The screens on the porch will be replaced with glass, and a commercial kitchen in the basement is in the planning stages. The Walkers will be raising chickens again. They built a heated addition to their barn, and their gardens are expanding.  Beth is planning to grow greens, at the least, year-round.  Cold storage and canning will extend the sustainability. 

     Beth grew up in a farming family in Jay, Maine.  She said she knew that returning to sustainable living was always her goal.   

     Beth has a vision of what her farm will look like. She sees a wood-fired oven and picnic tables. Music is playing and the atmosphere attracts people who want something different from the town culture that she and Frank left behind. 

     Beth Walker and Vassie Fowler share similar stories. Both have connections to York County Community College: Beth as a culinary student, and Vassie as Sodexo’s food and catering manager in the café. The impact of the pandemic is that they are exactly where they want to be

      Before March 2020, Vassie knew that the café would close. She said, “I saw the writing on the wall.” What Vassie didn’t see was that a pandemic would be the reason she would find a job that she says feeds her soul.

     Vassie knew that YCCC’s incoming president planned deep budget cuts.  The college had not adapted to the traffic patterns in the café, and the fee contract that the college had with Sodexo was costing the college money. 

    During the first week of March, Vassie put in her order to prepare for the students’ return from spring break.  Like everyone, she was watching the news. When the college extended break, she wasn’t surprised. On March 16, 2020, the new president arrived, but the students never did.

    Vassie anticipated the day that the college café would close, but she thought she’d continue to work for Sodexo.  COVID changed that. On the day that Vassie’s husband had his last cancer treatment, she was laid off. “I was so freaked out…. I’m a worker…. I started to look for a job immediately.”  

     Vassie applied for unemployment, something she had never done before. But she said that was part of her panic. “From a political standpoint, I just kept thinking, How are we ever going to pay this back? What are our children going to be faced with?” She qualified for the $600 supplement and the bonus checks. She paid down her bills and looked for a job every day.

    She searched within her profession, but she knew that the school/college option was temporarily gone. Vassie explored hotel, restaurant and event venues.

     There were multiple job offers. One of them was as general manager for Ogunquit Beach Lobster House. Another was as catering manager for Curry College in Milton, Mass.  Due to the challenges and  restrictions of COVID, neither job became a reality.

     In August, a friend posted a link to a position on Indeed.com. Curious, Vassie checked it out. When she told her friend that she didn’t meet the educational qualifications, her friend said, “So what. Do it anyways.” Vassie applied for outreach worker for special populations with York County Community Action. 

   YCCA contacted Vassie and put her through a series of remote interviews. Vassie did have a couple of years of related experience in her own town, employed as a community builder with Biddeford Opportunity Alliance.  The interviewers asked her what she had been doing the past four or five years.  When Vassie responded that she was a food service and catering manager, they told her that it wasn’t social work.  Vassie said she told them, “But it is. I still took care of people, I still met people’s needs. I still listened. I still went out of my way to connect them to resources. I did it all the time with students…. Different job, different title. It’s part of who I am.” After careful vetting, YCCA offered the position to Vassie. 

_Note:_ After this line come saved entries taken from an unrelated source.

(** X10.  What available() announces, read_array delivers.  On a receive
    buffer in order, available() returns the number of bytes held
    afterwards, without bus traffic when bytes were held already and after
    one transfer otherwise; a read_array of that many bytes then returns
    true, makes no bus traffic and prints no warning, puts all the bytes
    held, oldest first, at the start of the caller's array and leaves the
    buffer empty. *)
Theorem available_bytes_can_be_read (build : wk2132_i2c.Build)
        (ch : wk2132_i2c.WK2132Channel) (c : wk2132_i2c.WK2132Component)
        (buffer : list Z) :
  RingBuffer.wf (wk2132_i2c.RING_BUFFER_SIZE build) (wk2132_i2c.receive_buffer_ ch) ->
  let a := wk2132_i2c.available build ch c in
  let n := fst (fst a) in
  let ch1 := snd (fst a) in
  let held := RingBuffer.contents (wk2132_i2c.RING_BUFFER_SIZE build)
                                  (wk2132_i2c.receive_buffer_ ch1) in
  n <= Z.of_nat (length buffer) ->
  let r := wk2132_i2c.read_array build buffer n ch1 (snd a) in
  n = Z.of_nat (length held) /\
  (RingBuffer.count (wk2132_i2c.receive_buffer_ ch) <> 0 -> ch1 = ch /\ snd a = c) /\
  fst (fst r) = (true, held ++ drop (Z.to_nat n) buffer) /\
  RingBuffer.contents (wk2132_i2c.RING_BUFFER_SIZE build)
                      (wk2132_i2c.receive_buffer_ (snd (fst r))) = [] /\
  snd r = snd a.
Proof.
  intros Hwf. cbv zeta.
  destruct (wk2132_i2c_reader.available_spec build ch c Hwf) as (Hwf1 & Hn & Hsame & _ & _).
  cbv zeta in *.
  destruct (wk2132_i2c.available build ch c) as [[n ch1] c1]. cbn [fst snd] in *.
  intros Hlen.
  pose proof (RingBuffer.wf_count _ _ Hwf1) as Hc.
  pose proof (length_contents (wk2132_i2c.RING_BUFFER_SIZE build) _ (proj1 Hc)) as Hl.
  destruct (wk2132_i2c_reader.read_array_held build buffer n ch1 c1 Hwf1
              ltac:(lia) Hlen) as (Hr & _ & Hcont & Hc1).
  cbv zeta in *. rewrite Hr, Hcont.
  split; [lia|]. split; [exact Hsame|].
  rewrite take_ge by lia. rewrite (drop_ge (RingBuffer.contents _ _)) by lia. auto.
Qed.

(** An empty buffer, a FIFO that announces 50 bytes and delivers 20: the 50
    bytes of the transfer are announced and read into an array of 60. *)
Lemma available_bytes_can_be_read_witness :
  let build := example.build255 in
  let ch := example.channel 0 "uart1" (RingBuffer.init 255) in
  let c := example.component_on example.fifo50 in
  let a := wk2132_i2c.available build ch c in
  let r := wk2132_i2c.read_array build (replicate 60 0) (fst (fst a)) (snd (fst a)) (snd a) in
  RingBuffer.wf (wk2132_i2c.RING_BUFFER_SIZE build) (wk2132_i2c.receive_buffer_ ch) /\
  fst (fst a) <= Z.of_nat (length (replicate 60 0)) /\
  fst (fst a) = 50 /\
  fst (fst (fst r)) = true.
Proof.
  cbv zeta.
  assert (Hwf : RingBuffer.wf (wk2132_i2c.RING_BUFFER_SIZE example.build255)
                  (wk2132_i2c.receive_buffer_
                     (example.channel 0 "uart1" (RingBuffer.init 255)))).
  { split; vm_compute; try reflexivity; split; congruence. }
  assert (Hlen : fst (fst (wk2132_i2c.available example.build255
                             (example.channel 0 "uart1" (RingBuffer.init 255))
                             (example.component_on example.fifo50)))
                 <= Z.of_nat (length (replicate 60 0))).
  { vm_compute. discriminate. }
  split; [exact Hwf|]. split; [exact Hlen|]. split; [vm_compute; reflexivity|].
  destruct (available_bytes_can_be_read example.build255 _ _ (replicate 60 0) Hwf Hlen)
    as (_ & _ & H & _).
  rewrite H. reflexivity.
Defined.

(** X11.  peek_byte does not consume.  On a receive buffer in order it
    makes a transfer only when no byte is held, returns true and the oldest
    byte held afterwards, or false with the referenced byte untouched when
    none is held even then, and leaves the bytes held as they are; a
    read_array of one byte after a successful peek_byte returns that same
    byte and true. *)
Theorem peek_byte_does_not_consume (build : wk2132_i2c.Build) (item : Z)
        (ch : wk2132_i2c.WK2132Channel) (c : wk2132_i2c.WK2132Component) :
  RingBuffer.wf (wk2132_i2c.RING_BUFFER_SIZE build) (wk2132_i2c.receive_buffer_ ch) ->
  let p := wk2132_i2c.peek_byte build item ch c in
  let ch1 := snd (fst p) in
  let held := RingBuffer.contents (wk2132_i2c.RING_BUFFER_SIZE build)
                                  (wk2132_i2c.receive_buffer_ ch) in
  let held1 := RingBuffer.contents (wk2132_i2c.RING_BUFFER_SIZE build)
                                   (wk2132_i2c.receive_buffer_ ch1) in
  RingBuffer.wf (wk2132_i2c.RING_BUFFER_SIZE build) (wk2132_i2c.receive_buffer_ ch1) /\
  held1 = (if bool_decide (held = [])
           then wk2132_i2c_terms.delivered build ch c else held) /\
  (held <> [] -> ch1 = ch /\ snd p = c) /\
  fst (fst p) = match held1 with
                | [] => (false, item)
                | oldest :: _ => (true, oldest)
                end /\
  (forall buffer,
      fst (fst (fst p)) = true -> buffer <> [] ->
      let r := wk2132_i2c.read_array build buffer 1 ch1 (snd p) in
      fst (fst (fst r)) = true /\
      array_get (snd (fst (fst r))) 0 = snd (fst (fst p))).
Proof.
  intros Hwf. cbv zeta.
  pose proof (RingBuffer.wf_count _ _ Hwf) as Hc.
  pose proof (length_contents (wk2132_i2c.RING_BUFFER_SIZE build) _ (proj1 Hc)) as Hl.
  unfold wk2132_i2c.peek_byte, RingBuffer.count. rewrite bind_run.
  set (m := if bool_decide (RingBuffer.count_ (wk2132_i2c.receive_buffer_ ch) = 0)
            then _ else _).
  assert (Hm : RingBuffer.wf (wk2132_i2c.RING_BUFFER_SIZE build)
                 (wk2132_i2c.receive_buffer_ (fst (m c))) /\
               RingBuffer.contents (wk2132_i2c.RING_BUFFER_SIZE build)
                 (wk2132_i2c.receive_buffer_ (fst (m c))) =
                 (if bool_decide (RingBuffer.contents (wk2132_i2c.RING_BUFFER_SIZE build)
                                    (wk2132_i2c.receive_buffer_ ch) = [])
                  then wk2132_i2c_terms.delivered build ch c
                  else RingBuffer.contents (wk2132_i2c.RING_BUFFER_SIZE build)
                         (wk2132_i2c.receive_buffer_ ch)) /\
               (RingBuffer.count_ (wk2132_i2c.receive_buffer_ ch) <> 0 ->
                fst (m c) = ch /\ snd (m c) = c)).
  { subst m. case_bool_decide as Hz.
    - rewrite bind_run.
      destruct (wk2132_i2c_receive.xfer_spec build ch c Hwf)
        as (_ & _ & _ & Hwf' & Hcont & _).
      destruct (wk2132_i2c.xfer_fifo_to_buffer_ build ch c) as [[moved ch1] c1].
      unfold ret. cbn [fst snd] in *.
      split; [exact Hwf'|]. split; [|lia].
      rewrite Hcont, (contents_empty _ _ Hz). rewrite bool_decide_eq_true_2 by reflexivity.
      reflexivity.
    - unfold ret. cbn [fst snd]. split; [exact Hwf|]. split; [|auto].
      rewrite bool_decide_eq_false_2; [reflexivity|].
      intros He. rewrite He in Hl. cbn in Hl. lia. }
  destruct Hm as (Hwf1 & Hcont1 & Hsame).
  destruct (m c) as [ch1 c1]. cbn [fst snd] in *. clear m.
  rewrite (peek_as_pop (wk2132_i2c.RING_BUFFER_SIZE build)).
  pose proof (pop_oldest (wk2132_i2c.RING_BUFFER_SIZE build) item _ Hwf1) as Hpop.
  destruct (fst (RingBuffer.pop _ item (wk2132_i2c.receive_buffer_ ch1)))
    as [found seen] eqn:Hp.
  unfold ret. cbn [fst snd wk2132_i2c.receive_buffer_ wk2132_i2c.set_receive_buffer].
  rewrite wk2132_i2c_receive.set_receive_buffer_same.
  split; [exact Hwf1|]. split; [exact Hcont1|]. split.
  { intros Hne. apply Hsame. intros Hz.
    apply Hne, contents_empty, Hz. }
  split; [exact Hpop|].
  intros buffer Hfound Hbuf. subst found.
  pose proof (RingBuffer.wf_count _ _ Hwf1) as Hc1.
  pose proof (length_contents (wk2132_i2c.RING_BUFFER_SIZE build) _ (proj1 Hc1)) as Hl1.
  destruct (RingBuffer.contents _ (wk2132_i2c.receive_buffer_ ch1)) as [|oldest rest] eqn:E;
    [discriminate Hpop|].
  injection Hpop as ->.
  cbn [length] in Hl1.
  destruct buffer as [|x buffer]; [congruence|].
  destruct (wk2132_i2c_reader.read_array_held build (x :: buffer) 1 ch1 c1 Hwf1
              ltac:(lia) ltac:(cbn [length]; lia)) as (Hr & _).
  cbv zeta in Hr. rewrite Hr, E. cbn [fst snd].
  split; reflexivity.
Qed.

(** Three bytes 1, 2, 3 are held: peek_byte returns 1 and so does the
    read_array of one byte after it. *)
Lemma peek_byte_does_not_consume_witness :
  let build := example.build255 in
  let ch := example.channel 0 "uart1" (example.filled 3) in
  let c := example.component_on example.fifo50 in
  let p := wk2132_i2c.peek_byte build 0 ch c in
  RingBuffer.wf (wk2132_i2c.RING_BUFFER_SIZE build) (wk2132_i2c.receive_buffer_ ch) /\
  fst (fst p) = (true, 1) /\
  RingBuffer.contents (wk2132_i2c.RING_BUFFER_SIZE build)
                      (wk2132_i2c.receive_buffer_ (snd (fst p))) = [1; 2; 3].
Proof.
  cbv zeta.
  assert (Hwf : RingBuffer.wf (wk2132_i2c.RING_BUFFER_SIZE example.build255)
                  (wk2132_i2c.receive_buffer_
                     (example.channel 0 "uart1" (example.filled 3)))).
  { split; vm_compute; try reflexivity; split; congruence. }
  split; [exact Hwf|].
  destruct (peek_byte_does_not_consume example.build255 0
              (example.channel 0 "uart1" (example.filled 3))
              (example.component_on example.fifo50) Hwf) as (_ & Hheld & _ & Hp & _).
  rewrite Hp, Hheld. vm_compute. auto.
Defined.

     Vassie’s new job is different from what it will be when the threat of COVID is gone.  Now she meets with her clients remotely from her home.  When the weather gets nicer, she will meet her clients outside. Her targeted populations are those affected by homelessness and substance abuse. Without COVID’s restrictions, she would be working with people being released from jail.  It’s a disappointment for her not to be able to work with this population. For now, her added population is Nasson Healthcare referrals, and she enjoys being their liaison. 

     Vassie said, “This job is a blessing. It feeds my soul. It makes me who I am, better than I am. I love every minute of it even when it’s sad and awful. It’s hard. It’s hard every day.”  

     Vassie feels no loss associated with leaving Sodexo, except for missing the people she built relationships with. She still worries about the students at the college. For some, the meal she provided was the only one they had that day. Vassie knows for some of her YCCA clients, their only way out will be through YCCC’s doors.

     Her biggest loss is not seeing her parents and grandchildren regularly. She misses traveling.

     Reflecting on people close to her who passed during COVID she said,  “It’s just too much…. Losing people, plus losing touch with the people that are the most important to you… Losing routines…. It was a really tough year.”

     There are silver linings through it all.  Besides a job Vassie loves, she says that her income, benefits and schedule are better. She is happy with where she is now. “I’m a firm believer in you are where you are supposed to be, meant for when you are there.” 

     Vassie is where she’s meant to be serving others, nourishing others and herself.  Beth is, too, making her forever dream come true.